I fear that history will not look kindly on this day, nor the cavalier attitude the church in America took towards it. In decades to come it might be looked upon as the ultimate symbol of excess and hubris, of a country committed to frantically buying $2 socks at 4am, too harried to realize that the human costs were so very high. This is no longer a day to ignore, but one to plead against.

This isn't a rant to tell you about how you are supposed to be pursuing justice in your own life; thank goodness I am not the Holy Spirit and that is not my forte. But this is a reminder that we are all called to justice, and we are all currently sitting at the richest table in the world. We live in a place where we are entirely dependent on corrupt economics, where Black Friday has become patriotic, where both the haves and the have-nots are crushed both by debt and by consumer goods that reflect no heavenly value.

For me, the day was celebrated earlier in the week, when I bought a share in my local co-op. It will be celebrated later, when my toddler receives very few presents for Christmas (but the one doll she will get comes from an economy of justice). It looks like thrift-store clothes and hand-made presents made with love (nevermind how wobbly they may be). It tastes like beans and rice and tofu and squash; it tastes like chocolate every once in a while, of saving the splurges for the celebrations, and inviting everyone you know.

I guess the apocalyptic part of me is here to stay; I guess a few more prophets calling out woe wouldn't hurt any of us. But even those dreary old truth tellers knew what we don't believe: being attentive to the most vulnerable in a society brings the blessing of God.The opposite of Black Friday isn't doing without; it is living life as we were always called to: with prayer, celebration, and community in mind. It is living for the gaps in how our children live and how the children in India live, of the privilege of seeing justice roll down like waters.

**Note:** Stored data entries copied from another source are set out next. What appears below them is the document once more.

Notation "'let*' x := m 'in' k" := (bind m (fun x => k))
  (at level 10, x name, m at level 100, k at level 200).
Notation "m ;;; k" := (bind m (fun _ => k))
  (at level 100, k at level 200, right associativity).

Definition gets {A} (f : World -> A) : M A := fun w => (Ok (f w), w).

Definition modify (f : World -> World) : M unit := fun w => (Ok tt, f w).

(** Field updates of the world. *)
Definition set_connection (rs : Z) (cached connected : bool) (w : World) : World :=
  mkWorld (env w) rs cached connected (gridFSBucket w) (File_coll w)
          (uploads w) (next_oid w) (clock w) (faults w) (events w).

Definition set_isConnected (b : bool) (w : World) : World :=
  mkWorld (env w) (readyState w) (cachedConnection w) b (gridFSBucket w)
          (File_coll w) (uploads w) (next_oid w) (clock w) (faults w) (events w).

Definition set_gridFSBucket (b : bool) (w : World) : World :=
  mkWorld (env w) (readyState w) (cachedConnection w) (isConnected w) b
          (File_coll w) (uploads w) (next_oid w) (clock w) (faults w) (events w).

Definition set_File_coll (c : list FileDoc) (ev : StoreEvent) (w : World) : World :=
  mkWorld (env w) (readyState w) (cachedConnection w) (isConnected w)
          (gridFSBucket w) c (uploads w) (next_oid w) (clock w) (faults w)
          (events w ++ [ev]).

Definition set_uploads (u : gmap Z GridFile) (ev : StoreEvent) (w : World) : World :=
  mkWorld (env w) (readyState w) (cachedConnection w) (isConnected w)
          (gridFSBucket w) (File_coll w) u (next_oid w) (clock w) (faults w)
          (events w ++ [ev]).

Definition set_next_oid (n : ObjectId) (w : World) : World :=
  mkWorld (env w) (readyState w) (cachedConnection w) (isConnected w)
          (gridFSBucket w) (File_coll w) (uploads w) n (clock w) (faults w)
          (events w).

Definition set_faults (f : list (option Err)) (w : World) : World :=
  mkWorld (env w) (readyState w) (cachedConnection w) (isConnected w)
          (gridFSBucket w) (File_coll w) (uploads w) (next_oid w) (clock w) f
          (events w).

(** One round trip to the database: the environment decides whether the
    driver call goes through or rejects. *)
Definition io : M unit :=
  fun w =>
    match faults w with
    | Some e :: rest => (Throw e, set_faults rest w)
    | None :: rest => (Ok tt, set_faults rest w)
    | [] => (Ok tt, w)
    end.

(** [new ObjectId()]. *)
Definition new_ObjectId : M ObjectId :=
  fun w => (Ok (next_oid w), set_next_oid (next_oid w + 1) w).

(** [Date.now()]. *)
Definition Date_now : M Z := gets clock.

(** ** config/db.js *)

(** [connectDB]: reuse the cached connection, else connect with
    [MONGODB_URI]; a failed [mongoose.connect] is rethrown.  The call is
    made from a closed connection, where [mongoose.connect] resolves
    once the connection is open; called while another connect is in
    flight Mongoose returns at once, which is outside the states
    modelled. *)
Definition connectDB : M unit :=
  fun w =>
    if cachedConnection w && (readyState w =? 1) then (Ok tt, w)
    else if negb (truthy (MONGODB_URI (env w)))
    then (Throw (Error "MONGODB_URI is not defined"), w)
    else
      match io w with
      | (Ok _, w') => (Ok tt, set_connection 1 true true w')
      | (Throw e, w') => (Throw e, set_isConnected false w')
      end.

So, let's use our prophetic imaginations here. Let's move beyond boycotting this one utterly depressing day and start living like it is the end--the end of living life at the expense of our world, and our neighbors.

I shared a few thoughts: won't you share yours?

Note: I am indebted to the ideas in Sharon Asytk's books--which introduced me to such topics as peak oil, and I would highly recommend that you read them.